An interesting debate that has been growing in popularity over the years, where should you give birth to your baby?
Is our public system sufficient or should you choose to have your baby delivered in a private hospital by a private obstetrician?
There are many, many factors to consider when making the decision, and primarily that could well be financial. For many, private hospital costs are simply out of the question, considering the requirements are not only to have private health insurance, but also private births incur a large out of pocket expense too.
However, if you do have a choice of public vs private, where would you choose to birth your baby and why?
Worth it in a private hospital: single room/more privacy; choice of own doctor - despite the Obstetricians fees being quite high; nicer facilities - feels more like a home and less clinical/like a real hospital, and greater rest periods. The food is better at private hospitals also. There is an option where visitors can pay a subsidised price to eat a meal with their loved one, during their hospital stay after giving birth. Bear in mind, you need to check your PHI carefully for waiting periods, and whether or not your baby is covered with certain levels of cover.
I went with a birth centre rather than the hospital L&D ward for my first baby which is not quite the same (more of a compromise between home and hospital birth). I chose the only public birth centre in the state at the time (I think there is a second one now) because they offered a natural, intervention free birth (where possible), consistent care (two midwives I had for all my pre and post natal care and the birth itself) and a private room your partner could stay over in. If I hadn't been accepted there I'd have gone to the labour ward at the public hospital, not really by choice but because that's what I could afford. I really didn't like the idea of having strangers present while I was giving birth, which I think can be a major downside of public hospitals. I also preferred to avoid interventions like drugs if I could.
Having a room to ourselves was nice, and I suppose that would be one advantage of a private hospital too, but that wouldn't be enough in itself to sway me.
Second time around I didn't birth in hospital, but did go private by hiring an independent midwife to attend the birth at home. It was fantastic and all things being equal I'd do the same again.
I know people who have birthed in public hospitals and been happy with the experience and others who have been traumatised by it. I have a friend who has experienced labour in both public and private hospitals as well as home births and she didn't find the private hospital any better than the public in terms of respecting her as a person and helping her achieve the kind of birth she wanted, so opted for home birth the third time around and was much happier with it.
It's an individual choice which depends on your personal beliefs and circumstances (finances, health etc). I wouldn't assume that private is automatically better. It would be wise to tour the facilities you are considering, talk to them and see how well their policies line up with what you are looking for (for example whether you will be allowed to labour in water if you want to, or what their policies are regarding how long you are "allowed" to be in labour for, what their policies on induction are etc.) and look at their c-section rates.

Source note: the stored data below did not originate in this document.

(** The walk reads only the stored progression, the duration, the velocity
    and the eight-bar-loop flag: two states that agree on these four, however
    they differ in selected chord, chord pitches, bass, melody, harmonics,
    style or any other toggle, give the same triggers at the same times. *)
Theorem playProgression_reads_only s s' fuel k :
  progression s = progression s' → duration s = duration s' →
  velocity s = velocity s' → eightBarLoop s = eightBarLoop s' →
  playProgression s fuel k = playProgression s' fuel k.
Proof.
  intros Hp Hd Hv Hl.
  unfold playProgression, mbind, Rng_bind, getHumanizedVelocity.
  rewrite Hp, Hv. destruct (bool_decide _); [reflexivity |]. simpl.
  rewrite (timers_reads_only s s' Hp Hd Hl). reflexivity.
Qed.

Lemma timers_spaced s :
  ∀ fuel now w,
    Forall (λ e, (now ≤ e.1)%Z) (timers s fuel now w).1
    ∧ StronglySorted (λ a b, (a.1 + 1500 ≤ b.1)%Z) (timers s fuel now w).1.
Proof.
  induction fuel as [| fuel IH]; intros now w.
  - simpl. split; constructor.
  - cbn [timers]. unfold playNext.
    destruct (bool_decide (length (progression s) ≤ walkIndex w)).
    + destruct (eightBarLoop s).
      * destruct (IH (now + 1500)%Z (mkWalk 0 (walkVolume w))) as [Hlo Hs].
        destruct (timers s fuel _ _) as [log pending]. simpl in *.
        split; [| exact Hs].
        eapply Forall_impl; [exact Hlo |]. intros e He. simpl in He. lia.
      * simpl. split; constructor.
    + destruct (IH (now + 1500)%Z (mkWalk (S (walkIndex w)) (walkVolume w)))
        as [Hlo Hs].
      destruct (timers s fuel _ _) as [log pending]. simpl in *. split.
      * constructor; [simpl; lia |].
        eapply Forall_impl; [exact Hlo |]. intros e He. simpl in He. lia.
      * constructor; [exact Hs |].
        eapply Forall_impl; [exact Hlo |]. intros e He. simpl in *. lia.
Qed.

(** However long a walk runs, looping or not, its triggers come in time
    order and any two of them are at least 1500 ms apart. *)
Theorem playProgression_spacing s fuel k :
  StronglySorted (λ a b, (a.1 + 1500 ≤ b.1)%Z) (playProgression s fuel k).1.1.
Proof.
  unfold playProgression. destruct (bool_decide _); [constructor |].
  unfold mbind, Rng_bind, getHumanizedVelocity. simpl.
  apply timers_spaced.
Qed.

End ProgressionFacts.

Lemma playProgression_empty_witness :
  progression initialState = []
  ∧ playProgression (H := SampleHost.host) initialState 5 7 = ([], None, 7).
Proof.
  split; [reflexivity |].
  exact (playProgression_empty (H := SampleHost.host) initialState 5 7 eq_refl).
Defined.

Lemma playProgression_reads_only_witness :
  progression threeChords = progression (toggleMelodyNote "D5" threeChords)
  ∧ playProgression (H := SampleHost.host) threeChords 6 0
    = playProgression (H := SampleHost.host)
        (toggleMelodyNote "D5" threeChords) 6 0.
Proof.
  split; [reflexivity |].
  exact (playProgression_reads_only (H := SampleHost.host) threeChords
           (toggleMelodyNote "D5" threeChords) 6 0
           eq_refl eq_refl eq_refl eq_refl).
Defined.

(** After a template has replaced the progression no chord is selected, so
    Add to Progression changes nothing until a chord is chosen again; this
    holds for the card grid and for the drop-down. *)
Theorem addToProgression_after_template (s : State) :
  (∀ chords, addToProgression (onSelect chords s) = onSelect chords s)
  ∧ (∀ inherited label chords,
       Rev2.progressionTemplates !! label = Some chords →
       ∃ s', Rev2.onTemplateChange inherited label s = Some s'
             ∧ addToProgression s' = s').
Proof.
  split; [reflexivity |].
  intros inherited label chords Hl. unfold Rev2.onTemplateChange. rewrite Hl.
  destruct (truthy (Some label)) eqn:Ht.
  - eexists. split; reflexivity.
  - simpl in Ht. destruct (String.eqb_spec label "") as [-> | _];
      [| discriminate].
    vm_compute in Hl. discriminate.
Qed.

Lemma addToProgression_after_template_witness :
  Rev2.progressionTemplates !! "ii–V–I" = Some ["Dm7"; "G7"; "Cmaj7"]
  ∧ ∃ s', Rev2.onTemplateChange (λ _, false) "ii–V–I" threeChords = Some s'
          ∧ addToProgression s' = s'.
Proof.
  assert (Rev2.progressionTemplates !! "ii–V–I" = Some ["Dm7"; "G7"; "Cmaj7"])
    as Hl by (vm_compute; reflexivity).
  split; [exact Hl |].
  exact (proj2 (addToProgression_after_template threeChords)
           (λ _, false) "ii–V–I" ["Dm7"; "G7"; "Cmaj7"] Hl).
Defined.

(** A drop-down value that is neither a template label nor a name the
    templates object inherits leaves the whole state as it is, and so does
    the empty value; and once a value has been handled, handling the same
    value again changes nothing more. *)
Theorem onTemplateChange_unknown_and_again
    (inherited : string → bool) label (s : State) :
  (Rev2.progressionTemplates !! label = None → inherited label = false →
   Rev2.onTemplateChange inherited label s = Some s)
  ∧ Rev2.onTemplateChange inherited "" s = Some s
  ∧ ∀ s', Rev2.onTemplateChange inherited label s = Some s' →
          Rev2.onTemplateChange inherited label s' = Some s'.
Proof.
  unfold Rev2.onTemplateChange. split; [| split; [reflexivity |]].
  - intros -> ->. destruct (truthy (Some label)); reflexivity.
  - intros s'. destruct (truthy (Some label)); [| congruence].
    destruct (Rev2.progressionTemplates !! label).
    + intros [= <-]. reflexivity.
    + destruct (inherited label); congruence.
Qed.

Lemma onTemplateChange_unknown_and_again_witness :
  Rev2.progressionTemplates !! "Andalusian" = None
  ∧ Rev2.onTemplateChange
      (λ name, bool_decide (name ∈ ["constructor"; "toString"; "valueOf";
                                    "hasOwnProperty"; "isPrototypeOf";
                                    "propertyIsEnumerable"; "toLocaleString";
                                    "__proto__"]))
      "Andalusian" threeChords = Some threeChords.
Proof.
  assert (Rev2.progressionTemplates !! "Andalusian" = None) as Hl
    by (vm_compute; reflexivity).
  split; [exact Hl |].
  exact (proj1 (onTemplateChange_unknown_and_again _ "Andalusian" threeChords)
           Hl eq_refl).
Defined.

(** ** The keyboard's sound *)

(** [ChordSearch] passes the bass pitch and the melody to its keyboard twice,
    inside [notes] and as props of their own. *)
Lemma pianoProps_combined s :
  Piano.combined (pianoProps s)
  = spreadIf (bassNote s) ++ notes s ++ spreadIf (bassNote s)
      ++ selectedMelody s ++ selectedMelody s.
Proof.
  unfold Piano.combined, pianoProps. simpl.
  rewrite <- !app_assoc. reflexivity.
Qed.
(** * Transcript pipeline of [pdf_processing_v4.py]: a shallow embedding

    The Python module turns the text of a PDF transcript into speaker
    turns.  Its deterministic part is string rewriting with [re.sub],
    [str.replace], [str.strip], [str.find] and slicing.  This file embeds
    those functions and states what they do.

    Layout:
    - text as lists of Unicode code points, and the [str] methods used;
    - a backtracking matcher for the fragment of Python's [re] syntax that
      the module uses, with [re.sub], [re.search], [re.split], [re.finditer];
    - the functions of the module, in the order of the source;
    - lemmas and theorems. *)

From Stdlib Require Import String Ascii.
From Stdlib Require Import List NArith Bool Arith Lia.
Import ListNotations.

(** ** Text *)

(** A Python [str] is a sequence of code points. *)
Definition char := N.
Definition str := list char.

Definition ch (a : ascii) : char := N_of_ascii a.

(** [u "abc"] is the [str] of an ASCII literal. *)
Definition u (s : string) : str := map ch (list_ascii_of_string s).

Definition char_eqb : char -> char -> bool := N.eqb.

Fixpoint str_eqb (a b : str) : bool :=
  match a, b with
  | [], [] => true
  | x :: a', y :: b' => char_eqb x y && str_eqb a' b'
  | _, _ => false
  end.

Definition in_range (c : char) (r : char * char) : bool :=
  (fst r <=? c)%N && (c <=? snd r)%N.

Definition in_ranges (c : char) (rs : list (char * char)) : bool :=
  existsb (in_range c) rs.

(** [str.isspace] for one code point: the code points of bidirectional
    class WS, B or S, or of category Zs. *)
Definition space_ranges : list (char * char) :=
  [ (9, 13); (28, 32); (133, 133); (160, 160); (5760, 5760);
    (8192, 8202); (8232, 8233); (8239, 8239); (8287, 8287);
    (12288, 12288) ]%N.

(** Word characters and digits.  Python's [\w] and [\d] on [str] patterns
    also accept letters and digits outside ASCII; these tables list the
    ASCII ones, which is the range the statements below are about. *)
Definition digit_ranges : list (char * char) := [ (48, 57) ]%N.
Definition upper_ranges : list (char * char) := [ (65, 90) ]%N.
Definition lower_ranges : list (char * char) := [ (97, 122) ]%N.
Definition word_ranges : list (char * char) :=
  [ (48, 57); (65, 90); (95, 95); (97, 122) ]%N.

Definition is_space (c : char) : bool := in_ranges c space_ranges.
Definition is_word (c : char) : bool := in_ranges c word_ranges.
Definition is_upper (c : char) : bool := in_ranges c upper_ranges.
Definition is_lower (c : char) : bool := in_ranges c lower_ranges.

Definition to_lower (c : char) : char := if is_upper c then (c + 32)%N else c.
Definition to_upper (c : char) : char := if is_lower c then (c - 32)%N else c.
Definition swapcase (c : char) : char :=
  if is_upper c then (c + 32)%N else if is_lower c then (c - 32)%N else c.

(** [s.lstrip()], [s.rstrip()], [s.strip()] *)
Fixpoint lstrip (s : str) : str :=
  match s with
  | c :: t => if is_space c then lstrip t else s
  | [] => []
  end.

Definition rstrip (s : str) : str := rev (lstrip (rev s)).
Definition strip (s : str) : str := rstrip (lstrip s).

(** [s[a:b]] for [0 <= a] and [0 <= b]; empty when [b <= a]. *)
Definition slice (a b : nat) (s : str) : str := firstn (b - a) (skipn a s).

(** [s[a:]] *)
Definition slice_from (a : nat) (s : str) : str := skipn a s.

(** [s.replace(c, new)] for a one-character [c]. *)
Definition replace_char (c : char) (new : str) (s : str) : str :=
  flat_map (fun x => if char_eqb x c then new else [x]) s.

Fixpoint starts_with (p s : str) : bool :=
  match p, s with
  | [], _ => true
  | x :: p', y :: s' => char_eqb x y && starts_with p' s'
  | _ :: _, [] => false
  end.

(** [sep.join(parts)] *)
Fixpoint join (sep : str) (parts : list str) : str :=
  match parts with
  | [] => []
  | [p] => p
  | p :: rest => p ++ sep ++ join sep rest
  end.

I have to say Public is not the way to go. If you can go private Do it!!!!!!
Having seen a great deal of people come through the doors of public hospitals.
Visit.... the new mother.....When asked 'why' so many people are in that room, the staff say ''we can not police it''.They come and go, and they take no notice of the staff.
This is a problem mainly with new Australians.
It is in their culture that ALL show up.
But........if you are in a room with 1-2 or even 3 other new mothers, then it is Hell.
People just want to see the new mother, new baby...and take no care of thinking about the other New mothers in that public hospital bed...in that same room.
It has been noted, that up to a dozen people visit, for one new mother! at the same time.
In fact! they ask each other what time they all should show up.
Also visitors bring their own children, and it can be overwhelming for a new mother,and that's not the one who is having the visit!